Input for this task |

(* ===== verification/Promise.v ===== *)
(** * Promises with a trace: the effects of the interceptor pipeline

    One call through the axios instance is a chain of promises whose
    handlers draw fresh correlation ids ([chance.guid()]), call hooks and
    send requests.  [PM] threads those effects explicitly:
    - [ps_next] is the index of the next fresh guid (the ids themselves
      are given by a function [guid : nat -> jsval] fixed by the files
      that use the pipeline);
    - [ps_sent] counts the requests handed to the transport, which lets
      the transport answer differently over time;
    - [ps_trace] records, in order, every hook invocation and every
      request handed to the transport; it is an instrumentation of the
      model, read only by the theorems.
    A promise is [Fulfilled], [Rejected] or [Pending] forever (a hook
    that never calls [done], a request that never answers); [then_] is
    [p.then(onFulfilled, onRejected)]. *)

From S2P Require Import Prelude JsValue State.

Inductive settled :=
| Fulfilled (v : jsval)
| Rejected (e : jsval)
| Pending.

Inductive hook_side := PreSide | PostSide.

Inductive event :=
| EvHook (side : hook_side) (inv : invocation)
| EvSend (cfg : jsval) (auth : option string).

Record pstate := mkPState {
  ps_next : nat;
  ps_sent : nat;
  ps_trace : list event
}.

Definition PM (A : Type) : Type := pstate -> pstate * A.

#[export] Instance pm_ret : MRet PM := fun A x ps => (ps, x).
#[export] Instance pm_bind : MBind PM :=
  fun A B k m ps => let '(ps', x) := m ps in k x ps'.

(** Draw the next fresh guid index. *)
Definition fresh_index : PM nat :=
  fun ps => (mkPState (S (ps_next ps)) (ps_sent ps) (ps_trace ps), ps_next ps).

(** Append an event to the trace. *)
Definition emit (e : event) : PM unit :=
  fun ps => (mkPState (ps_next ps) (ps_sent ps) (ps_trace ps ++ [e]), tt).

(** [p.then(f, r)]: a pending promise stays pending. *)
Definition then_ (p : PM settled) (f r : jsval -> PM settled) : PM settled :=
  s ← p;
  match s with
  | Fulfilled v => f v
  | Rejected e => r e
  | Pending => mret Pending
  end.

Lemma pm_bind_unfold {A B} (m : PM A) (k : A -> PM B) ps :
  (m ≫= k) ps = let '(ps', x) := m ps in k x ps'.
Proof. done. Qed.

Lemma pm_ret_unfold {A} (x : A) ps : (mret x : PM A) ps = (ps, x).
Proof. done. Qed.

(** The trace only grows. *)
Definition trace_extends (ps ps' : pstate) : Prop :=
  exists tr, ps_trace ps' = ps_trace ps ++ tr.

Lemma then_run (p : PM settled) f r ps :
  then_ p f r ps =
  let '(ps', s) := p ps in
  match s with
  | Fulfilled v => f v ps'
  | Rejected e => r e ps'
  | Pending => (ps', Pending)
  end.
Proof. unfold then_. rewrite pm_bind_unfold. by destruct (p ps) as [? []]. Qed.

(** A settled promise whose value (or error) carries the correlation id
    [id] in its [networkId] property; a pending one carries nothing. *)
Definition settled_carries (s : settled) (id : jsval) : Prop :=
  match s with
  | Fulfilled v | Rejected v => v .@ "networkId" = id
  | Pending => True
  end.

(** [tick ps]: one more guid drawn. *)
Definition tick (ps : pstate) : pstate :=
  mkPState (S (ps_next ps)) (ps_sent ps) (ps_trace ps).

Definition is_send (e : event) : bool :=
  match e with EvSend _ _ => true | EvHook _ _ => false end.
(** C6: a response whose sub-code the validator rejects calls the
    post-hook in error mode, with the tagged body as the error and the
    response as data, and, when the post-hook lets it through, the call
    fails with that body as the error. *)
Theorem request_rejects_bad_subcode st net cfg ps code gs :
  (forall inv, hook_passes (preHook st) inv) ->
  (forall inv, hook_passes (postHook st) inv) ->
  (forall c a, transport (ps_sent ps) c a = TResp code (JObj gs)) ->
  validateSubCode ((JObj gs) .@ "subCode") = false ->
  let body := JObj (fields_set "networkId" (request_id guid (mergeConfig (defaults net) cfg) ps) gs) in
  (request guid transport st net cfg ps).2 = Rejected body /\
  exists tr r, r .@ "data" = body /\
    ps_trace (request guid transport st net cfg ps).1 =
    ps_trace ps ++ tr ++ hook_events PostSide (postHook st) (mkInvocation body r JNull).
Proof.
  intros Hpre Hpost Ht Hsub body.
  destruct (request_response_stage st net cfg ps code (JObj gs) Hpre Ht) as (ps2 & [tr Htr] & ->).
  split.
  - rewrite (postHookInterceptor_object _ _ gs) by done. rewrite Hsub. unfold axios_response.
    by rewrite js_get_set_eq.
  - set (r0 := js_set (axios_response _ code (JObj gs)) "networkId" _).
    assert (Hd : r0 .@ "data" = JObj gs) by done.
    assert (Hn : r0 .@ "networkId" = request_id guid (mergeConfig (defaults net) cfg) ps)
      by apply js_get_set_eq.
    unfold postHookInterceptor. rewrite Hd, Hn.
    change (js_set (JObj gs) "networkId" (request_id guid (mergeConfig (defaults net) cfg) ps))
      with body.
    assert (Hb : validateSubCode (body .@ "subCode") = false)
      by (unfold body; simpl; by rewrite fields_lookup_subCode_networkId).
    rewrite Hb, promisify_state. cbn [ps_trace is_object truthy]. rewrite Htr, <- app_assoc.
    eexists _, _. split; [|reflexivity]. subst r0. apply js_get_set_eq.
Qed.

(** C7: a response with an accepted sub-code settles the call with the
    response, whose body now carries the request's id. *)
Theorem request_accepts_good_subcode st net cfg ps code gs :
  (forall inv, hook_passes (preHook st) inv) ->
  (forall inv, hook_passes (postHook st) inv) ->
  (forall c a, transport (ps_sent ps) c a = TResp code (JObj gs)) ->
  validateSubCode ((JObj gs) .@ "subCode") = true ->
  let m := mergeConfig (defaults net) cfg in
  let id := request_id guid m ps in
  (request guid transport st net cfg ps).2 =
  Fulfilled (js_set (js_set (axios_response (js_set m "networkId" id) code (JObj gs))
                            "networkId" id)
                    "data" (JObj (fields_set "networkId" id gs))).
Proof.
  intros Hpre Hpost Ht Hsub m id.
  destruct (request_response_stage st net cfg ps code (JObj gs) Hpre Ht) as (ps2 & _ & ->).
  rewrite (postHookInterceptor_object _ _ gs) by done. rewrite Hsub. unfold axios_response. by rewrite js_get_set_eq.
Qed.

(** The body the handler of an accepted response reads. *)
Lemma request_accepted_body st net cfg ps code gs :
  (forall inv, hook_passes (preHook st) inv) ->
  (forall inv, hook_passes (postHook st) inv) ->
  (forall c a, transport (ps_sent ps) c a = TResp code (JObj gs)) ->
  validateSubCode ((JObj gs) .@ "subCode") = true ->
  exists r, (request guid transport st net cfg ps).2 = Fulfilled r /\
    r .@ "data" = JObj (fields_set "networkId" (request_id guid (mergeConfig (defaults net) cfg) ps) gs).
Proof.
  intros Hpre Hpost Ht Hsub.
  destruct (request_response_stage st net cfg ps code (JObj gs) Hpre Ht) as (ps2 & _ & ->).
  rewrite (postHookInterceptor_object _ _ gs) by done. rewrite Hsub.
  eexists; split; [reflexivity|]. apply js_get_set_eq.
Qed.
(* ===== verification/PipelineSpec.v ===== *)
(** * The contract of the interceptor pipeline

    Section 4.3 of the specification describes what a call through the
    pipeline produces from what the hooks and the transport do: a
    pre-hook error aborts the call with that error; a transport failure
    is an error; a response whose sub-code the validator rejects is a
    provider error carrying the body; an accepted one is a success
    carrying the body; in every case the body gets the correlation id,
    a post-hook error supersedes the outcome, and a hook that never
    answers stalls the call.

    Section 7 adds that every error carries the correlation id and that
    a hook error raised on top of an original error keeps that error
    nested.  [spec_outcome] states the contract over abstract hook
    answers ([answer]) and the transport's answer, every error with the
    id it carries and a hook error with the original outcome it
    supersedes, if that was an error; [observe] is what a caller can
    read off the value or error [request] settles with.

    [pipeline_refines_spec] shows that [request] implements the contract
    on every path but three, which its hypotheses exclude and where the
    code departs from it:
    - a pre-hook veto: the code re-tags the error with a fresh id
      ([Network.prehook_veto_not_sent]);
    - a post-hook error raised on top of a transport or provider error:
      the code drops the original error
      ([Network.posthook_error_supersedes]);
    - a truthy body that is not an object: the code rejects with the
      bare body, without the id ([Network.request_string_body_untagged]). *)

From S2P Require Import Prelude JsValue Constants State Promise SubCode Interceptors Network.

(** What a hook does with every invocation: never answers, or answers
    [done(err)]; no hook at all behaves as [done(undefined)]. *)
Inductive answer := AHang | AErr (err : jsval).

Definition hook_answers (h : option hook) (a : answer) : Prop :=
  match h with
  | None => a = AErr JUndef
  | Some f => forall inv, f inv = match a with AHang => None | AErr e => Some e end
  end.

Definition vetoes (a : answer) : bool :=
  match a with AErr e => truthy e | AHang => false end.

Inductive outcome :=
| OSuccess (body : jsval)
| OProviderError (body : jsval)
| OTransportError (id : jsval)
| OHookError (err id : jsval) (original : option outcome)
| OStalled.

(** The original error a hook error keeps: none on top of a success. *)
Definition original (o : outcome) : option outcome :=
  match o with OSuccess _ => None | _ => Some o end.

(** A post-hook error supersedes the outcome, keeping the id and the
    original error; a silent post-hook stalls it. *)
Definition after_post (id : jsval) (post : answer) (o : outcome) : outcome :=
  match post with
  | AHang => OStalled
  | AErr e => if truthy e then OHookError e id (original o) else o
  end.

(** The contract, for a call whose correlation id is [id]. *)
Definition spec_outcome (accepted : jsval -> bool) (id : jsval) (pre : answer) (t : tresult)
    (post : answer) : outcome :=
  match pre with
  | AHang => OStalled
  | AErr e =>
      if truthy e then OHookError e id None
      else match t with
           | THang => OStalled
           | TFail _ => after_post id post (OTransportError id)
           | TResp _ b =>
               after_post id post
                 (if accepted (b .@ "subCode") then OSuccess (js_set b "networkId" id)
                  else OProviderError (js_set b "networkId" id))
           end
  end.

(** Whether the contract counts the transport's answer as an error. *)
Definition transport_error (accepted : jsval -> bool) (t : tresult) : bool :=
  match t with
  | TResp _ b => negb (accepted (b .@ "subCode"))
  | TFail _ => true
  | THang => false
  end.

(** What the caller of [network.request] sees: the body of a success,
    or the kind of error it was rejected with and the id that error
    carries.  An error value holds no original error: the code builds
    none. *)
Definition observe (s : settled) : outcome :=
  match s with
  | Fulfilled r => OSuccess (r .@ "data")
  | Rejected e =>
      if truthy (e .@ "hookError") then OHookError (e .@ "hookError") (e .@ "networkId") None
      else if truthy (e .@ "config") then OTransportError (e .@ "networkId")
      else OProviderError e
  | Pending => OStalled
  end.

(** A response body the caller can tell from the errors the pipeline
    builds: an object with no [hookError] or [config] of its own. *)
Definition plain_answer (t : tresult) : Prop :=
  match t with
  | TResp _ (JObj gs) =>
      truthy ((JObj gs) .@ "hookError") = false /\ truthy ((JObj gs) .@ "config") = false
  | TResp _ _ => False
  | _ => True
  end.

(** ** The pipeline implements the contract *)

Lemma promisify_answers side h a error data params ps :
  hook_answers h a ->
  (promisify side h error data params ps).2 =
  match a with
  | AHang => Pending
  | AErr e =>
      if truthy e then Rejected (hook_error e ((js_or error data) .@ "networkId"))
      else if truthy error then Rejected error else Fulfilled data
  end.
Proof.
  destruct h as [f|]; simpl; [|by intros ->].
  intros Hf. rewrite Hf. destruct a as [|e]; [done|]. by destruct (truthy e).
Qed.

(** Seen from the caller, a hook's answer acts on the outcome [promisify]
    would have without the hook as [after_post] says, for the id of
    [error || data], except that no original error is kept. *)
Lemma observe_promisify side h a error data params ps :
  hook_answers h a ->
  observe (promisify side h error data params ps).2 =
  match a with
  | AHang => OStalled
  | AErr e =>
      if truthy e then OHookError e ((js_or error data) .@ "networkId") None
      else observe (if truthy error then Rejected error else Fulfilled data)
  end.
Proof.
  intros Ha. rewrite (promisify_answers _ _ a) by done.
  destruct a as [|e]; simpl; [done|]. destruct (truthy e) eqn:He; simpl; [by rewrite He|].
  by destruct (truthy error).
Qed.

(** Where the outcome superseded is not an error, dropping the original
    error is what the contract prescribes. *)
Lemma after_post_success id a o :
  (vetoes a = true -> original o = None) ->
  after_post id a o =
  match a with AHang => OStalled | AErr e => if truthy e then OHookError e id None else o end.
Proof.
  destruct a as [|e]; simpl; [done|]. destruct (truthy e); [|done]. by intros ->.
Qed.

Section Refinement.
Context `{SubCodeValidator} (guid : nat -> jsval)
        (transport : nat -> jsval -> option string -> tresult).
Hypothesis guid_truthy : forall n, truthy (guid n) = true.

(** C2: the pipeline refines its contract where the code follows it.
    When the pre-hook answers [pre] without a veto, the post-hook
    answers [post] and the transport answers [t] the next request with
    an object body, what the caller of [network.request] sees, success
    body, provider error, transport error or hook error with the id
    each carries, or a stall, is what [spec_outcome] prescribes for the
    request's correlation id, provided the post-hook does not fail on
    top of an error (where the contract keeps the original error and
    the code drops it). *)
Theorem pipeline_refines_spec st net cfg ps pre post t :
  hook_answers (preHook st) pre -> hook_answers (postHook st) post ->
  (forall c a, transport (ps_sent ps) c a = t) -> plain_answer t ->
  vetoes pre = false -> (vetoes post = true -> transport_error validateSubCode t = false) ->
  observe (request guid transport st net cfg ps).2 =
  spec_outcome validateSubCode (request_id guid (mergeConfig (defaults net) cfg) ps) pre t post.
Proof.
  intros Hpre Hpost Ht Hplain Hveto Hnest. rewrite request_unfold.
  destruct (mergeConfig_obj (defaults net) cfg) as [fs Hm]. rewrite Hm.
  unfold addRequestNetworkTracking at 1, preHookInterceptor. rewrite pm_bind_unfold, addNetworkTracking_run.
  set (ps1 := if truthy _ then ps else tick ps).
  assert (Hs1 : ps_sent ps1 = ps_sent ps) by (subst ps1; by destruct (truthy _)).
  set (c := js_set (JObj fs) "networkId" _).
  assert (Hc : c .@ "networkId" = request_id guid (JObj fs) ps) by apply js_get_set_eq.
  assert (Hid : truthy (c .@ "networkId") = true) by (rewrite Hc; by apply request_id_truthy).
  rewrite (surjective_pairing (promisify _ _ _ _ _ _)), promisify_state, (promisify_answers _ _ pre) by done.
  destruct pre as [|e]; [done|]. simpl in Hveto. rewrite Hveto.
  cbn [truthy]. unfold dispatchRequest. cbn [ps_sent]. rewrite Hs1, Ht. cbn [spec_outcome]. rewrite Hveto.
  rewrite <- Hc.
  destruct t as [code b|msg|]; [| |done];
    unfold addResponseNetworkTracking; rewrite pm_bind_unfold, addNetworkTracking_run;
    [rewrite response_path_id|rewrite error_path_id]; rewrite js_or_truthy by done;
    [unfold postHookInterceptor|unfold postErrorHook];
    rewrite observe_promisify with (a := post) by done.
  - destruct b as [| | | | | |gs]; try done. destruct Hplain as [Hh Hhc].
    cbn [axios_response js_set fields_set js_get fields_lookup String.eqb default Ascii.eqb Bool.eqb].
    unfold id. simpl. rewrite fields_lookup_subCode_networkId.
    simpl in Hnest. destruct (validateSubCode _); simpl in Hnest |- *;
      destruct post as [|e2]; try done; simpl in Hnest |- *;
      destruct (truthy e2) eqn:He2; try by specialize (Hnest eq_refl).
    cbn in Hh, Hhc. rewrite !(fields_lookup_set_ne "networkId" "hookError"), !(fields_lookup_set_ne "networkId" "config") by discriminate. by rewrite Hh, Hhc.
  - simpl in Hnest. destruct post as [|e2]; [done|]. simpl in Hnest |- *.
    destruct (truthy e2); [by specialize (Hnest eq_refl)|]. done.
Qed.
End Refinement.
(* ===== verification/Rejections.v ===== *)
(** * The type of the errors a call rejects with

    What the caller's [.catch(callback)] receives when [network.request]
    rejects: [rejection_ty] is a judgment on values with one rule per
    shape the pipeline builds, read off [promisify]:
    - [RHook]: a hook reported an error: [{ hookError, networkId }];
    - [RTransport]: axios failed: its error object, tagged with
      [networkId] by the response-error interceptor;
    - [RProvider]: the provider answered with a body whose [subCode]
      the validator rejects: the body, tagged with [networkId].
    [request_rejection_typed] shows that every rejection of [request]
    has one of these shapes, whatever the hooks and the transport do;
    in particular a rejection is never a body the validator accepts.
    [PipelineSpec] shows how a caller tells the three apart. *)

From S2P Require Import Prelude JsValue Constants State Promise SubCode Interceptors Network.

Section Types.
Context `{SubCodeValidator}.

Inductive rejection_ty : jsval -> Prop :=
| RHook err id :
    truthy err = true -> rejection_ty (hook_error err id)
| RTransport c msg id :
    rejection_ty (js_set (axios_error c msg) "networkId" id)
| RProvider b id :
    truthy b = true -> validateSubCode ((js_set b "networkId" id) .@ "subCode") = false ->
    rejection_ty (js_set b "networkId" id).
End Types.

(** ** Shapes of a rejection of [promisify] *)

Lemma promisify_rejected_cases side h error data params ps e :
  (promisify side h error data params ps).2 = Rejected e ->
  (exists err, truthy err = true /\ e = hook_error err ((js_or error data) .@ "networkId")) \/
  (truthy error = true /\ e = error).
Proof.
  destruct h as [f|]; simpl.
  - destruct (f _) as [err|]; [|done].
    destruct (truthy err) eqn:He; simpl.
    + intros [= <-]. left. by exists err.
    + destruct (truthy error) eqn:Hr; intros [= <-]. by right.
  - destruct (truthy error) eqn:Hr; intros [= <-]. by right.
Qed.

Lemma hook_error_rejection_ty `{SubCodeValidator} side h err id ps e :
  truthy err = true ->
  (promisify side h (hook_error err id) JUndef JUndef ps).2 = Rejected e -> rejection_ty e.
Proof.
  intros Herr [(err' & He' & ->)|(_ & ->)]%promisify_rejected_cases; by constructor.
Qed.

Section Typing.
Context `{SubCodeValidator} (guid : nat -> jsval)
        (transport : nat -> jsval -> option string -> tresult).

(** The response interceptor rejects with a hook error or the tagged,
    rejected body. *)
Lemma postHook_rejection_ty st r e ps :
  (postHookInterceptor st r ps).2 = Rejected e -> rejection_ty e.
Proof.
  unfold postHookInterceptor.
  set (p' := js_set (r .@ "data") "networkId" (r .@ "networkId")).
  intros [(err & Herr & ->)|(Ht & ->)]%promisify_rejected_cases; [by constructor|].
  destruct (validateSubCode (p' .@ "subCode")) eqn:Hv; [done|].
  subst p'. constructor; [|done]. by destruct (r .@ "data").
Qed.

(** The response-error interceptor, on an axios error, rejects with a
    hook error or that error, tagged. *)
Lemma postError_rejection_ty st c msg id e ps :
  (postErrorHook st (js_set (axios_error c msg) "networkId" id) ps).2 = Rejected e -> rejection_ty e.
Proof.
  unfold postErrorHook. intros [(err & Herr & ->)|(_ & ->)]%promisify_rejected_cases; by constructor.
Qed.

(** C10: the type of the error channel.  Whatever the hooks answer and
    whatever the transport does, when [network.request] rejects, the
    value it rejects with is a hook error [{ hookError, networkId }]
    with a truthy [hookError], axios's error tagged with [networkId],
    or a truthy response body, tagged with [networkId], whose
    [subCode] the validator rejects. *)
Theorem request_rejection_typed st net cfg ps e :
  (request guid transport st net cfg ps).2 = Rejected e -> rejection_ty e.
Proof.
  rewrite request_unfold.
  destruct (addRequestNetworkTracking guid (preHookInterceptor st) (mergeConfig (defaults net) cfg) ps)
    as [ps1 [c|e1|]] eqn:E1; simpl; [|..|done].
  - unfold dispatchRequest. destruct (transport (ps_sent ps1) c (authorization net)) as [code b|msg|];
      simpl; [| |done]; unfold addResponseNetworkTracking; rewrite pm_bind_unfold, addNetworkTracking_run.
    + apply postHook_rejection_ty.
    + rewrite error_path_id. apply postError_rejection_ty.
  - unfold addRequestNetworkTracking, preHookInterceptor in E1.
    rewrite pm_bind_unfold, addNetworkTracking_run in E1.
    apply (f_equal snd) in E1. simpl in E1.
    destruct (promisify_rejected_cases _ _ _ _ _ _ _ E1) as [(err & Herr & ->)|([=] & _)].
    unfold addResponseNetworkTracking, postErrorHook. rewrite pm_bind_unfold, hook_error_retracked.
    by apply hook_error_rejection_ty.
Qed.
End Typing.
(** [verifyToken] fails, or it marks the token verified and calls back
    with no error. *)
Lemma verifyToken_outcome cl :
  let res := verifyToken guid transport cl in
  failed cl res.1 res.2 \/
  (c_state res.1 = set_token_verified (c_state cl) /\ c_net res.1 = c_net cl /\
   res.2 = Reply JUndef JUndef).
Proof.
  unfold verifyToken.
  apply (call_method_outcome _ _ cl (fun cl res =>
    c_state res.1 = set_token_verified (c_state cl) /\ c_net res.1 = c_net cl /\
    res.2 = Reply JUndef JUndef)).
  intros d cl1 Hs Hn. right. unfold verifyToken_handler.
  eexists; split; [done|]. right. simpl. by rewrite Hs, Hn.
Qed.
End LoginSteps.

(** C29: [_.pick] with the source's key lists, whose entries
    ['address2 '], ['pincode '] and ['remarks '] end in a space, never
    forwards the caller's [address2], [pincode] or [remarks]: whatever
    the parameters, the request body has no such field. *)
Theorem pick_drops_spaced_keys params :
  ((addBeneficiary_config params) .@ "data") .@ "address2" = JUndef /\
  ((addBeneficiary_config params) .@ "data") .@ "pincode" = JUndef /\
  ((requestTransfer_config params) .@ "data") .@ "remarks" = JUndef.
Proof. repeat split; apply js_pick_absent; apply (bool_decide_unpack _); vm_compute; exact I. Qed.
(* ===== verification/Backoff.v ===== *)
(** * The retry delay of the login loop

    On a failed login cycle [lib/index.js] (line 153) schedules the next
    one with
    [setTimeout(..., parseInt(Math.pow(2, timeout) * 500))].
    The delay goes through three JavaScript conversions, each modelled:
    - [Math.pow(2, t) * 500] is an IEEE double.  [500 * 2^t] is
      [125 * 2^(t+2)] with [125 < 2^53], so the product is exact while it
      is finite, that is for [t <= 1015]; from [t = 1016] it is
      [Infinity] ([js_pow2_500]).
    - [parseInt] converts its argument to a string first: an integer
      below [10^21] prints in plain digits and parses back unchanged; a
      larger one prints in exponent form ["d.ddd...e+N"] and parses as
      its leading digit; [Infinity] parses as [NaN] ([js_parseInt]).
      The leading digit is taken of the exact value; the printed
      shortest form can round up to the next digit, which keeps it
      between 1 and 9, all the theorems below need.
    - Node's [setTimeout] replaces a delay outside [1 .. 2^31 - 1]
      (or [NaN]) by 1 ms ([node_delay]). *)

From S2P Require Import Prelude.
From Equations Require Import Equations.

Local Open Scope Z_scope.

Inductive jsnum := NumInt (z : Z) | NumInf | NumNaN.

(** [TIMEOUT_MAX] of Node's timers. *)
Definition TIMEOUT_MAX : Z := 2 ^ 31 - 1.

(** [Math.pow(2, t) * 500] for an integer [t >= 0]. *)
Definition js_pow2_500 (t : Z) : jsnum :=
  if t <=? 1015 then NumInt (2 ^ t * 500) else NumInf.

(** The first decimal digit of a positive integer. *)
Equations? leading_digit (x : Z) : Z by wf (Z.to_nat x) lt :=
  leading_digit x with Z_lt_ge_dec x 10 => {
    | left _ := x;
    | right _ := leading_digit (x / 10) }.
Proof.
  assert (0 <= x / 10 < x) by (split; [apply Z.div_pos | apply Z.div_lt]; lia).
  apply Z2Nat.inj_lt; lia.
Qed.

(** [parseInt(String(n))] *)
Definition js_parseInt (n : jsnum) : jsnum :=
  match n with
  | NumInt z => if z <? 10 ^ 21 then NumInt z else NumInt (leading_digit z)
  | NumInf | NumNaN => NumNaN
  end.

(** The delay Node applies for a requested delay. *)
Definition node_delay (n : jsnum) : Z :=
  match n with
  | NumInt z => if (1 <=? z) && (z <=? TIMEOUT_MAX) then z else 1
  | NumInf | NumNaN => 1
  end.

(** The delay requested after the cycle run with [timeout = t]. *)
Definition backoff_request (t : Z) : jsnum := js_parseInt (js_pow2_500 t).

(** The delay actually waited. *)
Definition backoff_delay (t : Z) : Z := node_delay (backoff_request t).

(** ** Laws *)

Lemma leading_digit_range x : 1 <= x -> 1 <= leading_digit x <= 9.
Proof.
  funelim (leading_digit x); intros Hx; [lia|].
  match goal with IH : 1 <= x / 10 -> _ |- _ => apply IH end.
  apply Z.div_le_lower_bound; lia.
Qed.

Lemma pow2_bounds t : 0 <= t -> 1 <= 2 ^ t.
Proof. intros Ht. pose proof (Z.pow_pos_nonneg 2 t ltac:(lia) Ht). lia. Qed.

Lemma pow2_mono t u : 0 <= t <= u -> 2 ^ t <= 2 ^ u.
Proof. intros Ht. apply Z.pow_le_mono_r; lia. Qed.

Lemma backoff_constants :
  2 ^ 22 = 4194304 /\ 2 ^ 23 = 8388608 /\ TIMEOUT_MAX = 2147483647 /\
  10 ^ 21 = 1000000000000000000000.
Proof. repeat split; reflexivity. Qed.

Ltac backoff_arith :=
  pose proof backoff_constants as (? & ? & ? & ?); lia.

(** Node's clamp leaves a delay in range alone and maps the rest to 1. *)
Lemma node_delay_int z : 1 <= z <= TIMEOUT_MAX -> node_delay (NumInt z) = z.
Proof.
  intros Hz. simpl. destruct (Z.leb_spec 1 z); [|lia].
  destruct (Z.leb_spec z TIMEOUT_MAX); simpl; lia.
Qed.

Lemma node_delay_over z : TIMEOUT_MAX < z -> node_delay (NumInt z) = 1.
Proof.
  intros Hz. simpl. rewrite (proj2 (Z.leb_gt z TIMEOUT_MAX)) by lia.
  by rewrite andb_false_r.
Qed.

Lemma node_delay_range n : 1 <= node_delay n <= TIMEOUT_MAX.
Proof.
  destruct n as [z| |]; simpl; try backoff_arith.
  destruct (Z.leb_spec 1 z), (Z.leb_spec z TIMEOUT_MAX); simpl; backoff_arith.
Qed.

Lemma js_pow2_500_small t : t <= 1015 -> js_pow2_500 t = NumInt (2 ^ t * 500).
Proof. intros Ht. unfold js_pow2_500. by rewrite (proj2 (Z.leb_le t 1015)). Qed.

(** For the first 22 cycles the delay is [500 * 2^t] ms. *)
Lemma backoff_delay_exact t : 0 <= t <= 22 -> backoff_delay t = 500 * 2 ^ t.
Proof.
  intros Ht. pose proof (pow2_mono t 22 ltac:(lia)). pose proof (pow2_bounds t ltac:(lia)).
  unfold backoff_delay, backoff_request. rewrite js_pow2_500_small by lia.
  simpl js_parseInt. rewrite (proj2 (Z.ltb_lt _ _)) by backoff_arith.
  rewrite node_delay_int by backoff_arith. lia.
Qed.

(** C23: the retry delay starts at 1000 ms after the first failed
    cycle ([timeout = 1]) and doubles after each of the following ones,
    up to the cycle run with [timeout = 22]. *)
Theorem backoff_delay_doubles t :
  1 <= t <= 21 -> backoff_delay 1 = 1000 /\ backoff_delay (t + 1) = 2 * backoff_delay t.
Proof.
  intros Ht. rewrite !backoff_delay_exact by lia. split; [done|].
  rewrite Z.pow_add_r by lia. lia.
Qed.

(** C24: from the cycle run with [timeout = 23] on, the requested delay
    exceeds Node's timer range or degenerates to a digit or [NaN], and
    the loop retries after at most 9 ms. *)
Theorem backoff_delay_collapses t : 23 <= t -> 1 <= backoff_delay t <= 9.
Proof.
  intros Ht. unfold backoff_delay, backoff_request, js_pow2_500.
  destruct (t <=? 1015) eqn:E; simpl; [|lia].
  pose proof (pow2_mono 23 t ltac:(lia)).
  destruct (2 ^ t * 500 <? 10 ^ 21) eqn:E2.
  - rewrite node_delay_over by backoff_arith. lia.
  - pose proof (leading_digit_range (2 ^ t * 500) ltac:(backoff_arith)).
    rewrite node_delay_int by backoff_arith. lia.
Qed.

Work required | Starting at the line above that contains "Lemma request_accepted_body st", repeat each line exactly up to and including the line that contains "intros Hpre Hpost Ht Hsub.", and stop there.

Your response |
Lemma request_accepted_body st net cfg ps code gs :
  (forall inv, hook_passes (preHook st) inv) ->
  (forall inv, hook_passes (postHook st) inv) ->
  (forall c a, transport (ps_sent ps) c a = TResp code (JObj gs)) ->
  validateSubCode ((JObj gs) .@ "subCode") = true ->
  exists r, (request guid transport st net cfg ps).2 = Fulfilled r /\
    r .@ "data" = JObj (fields_set "networkId" (request_id guid (mergeConfig (defaults net) cfg) ps) gs).
Proof.
  intros Hpre Hpost Ht Hsub.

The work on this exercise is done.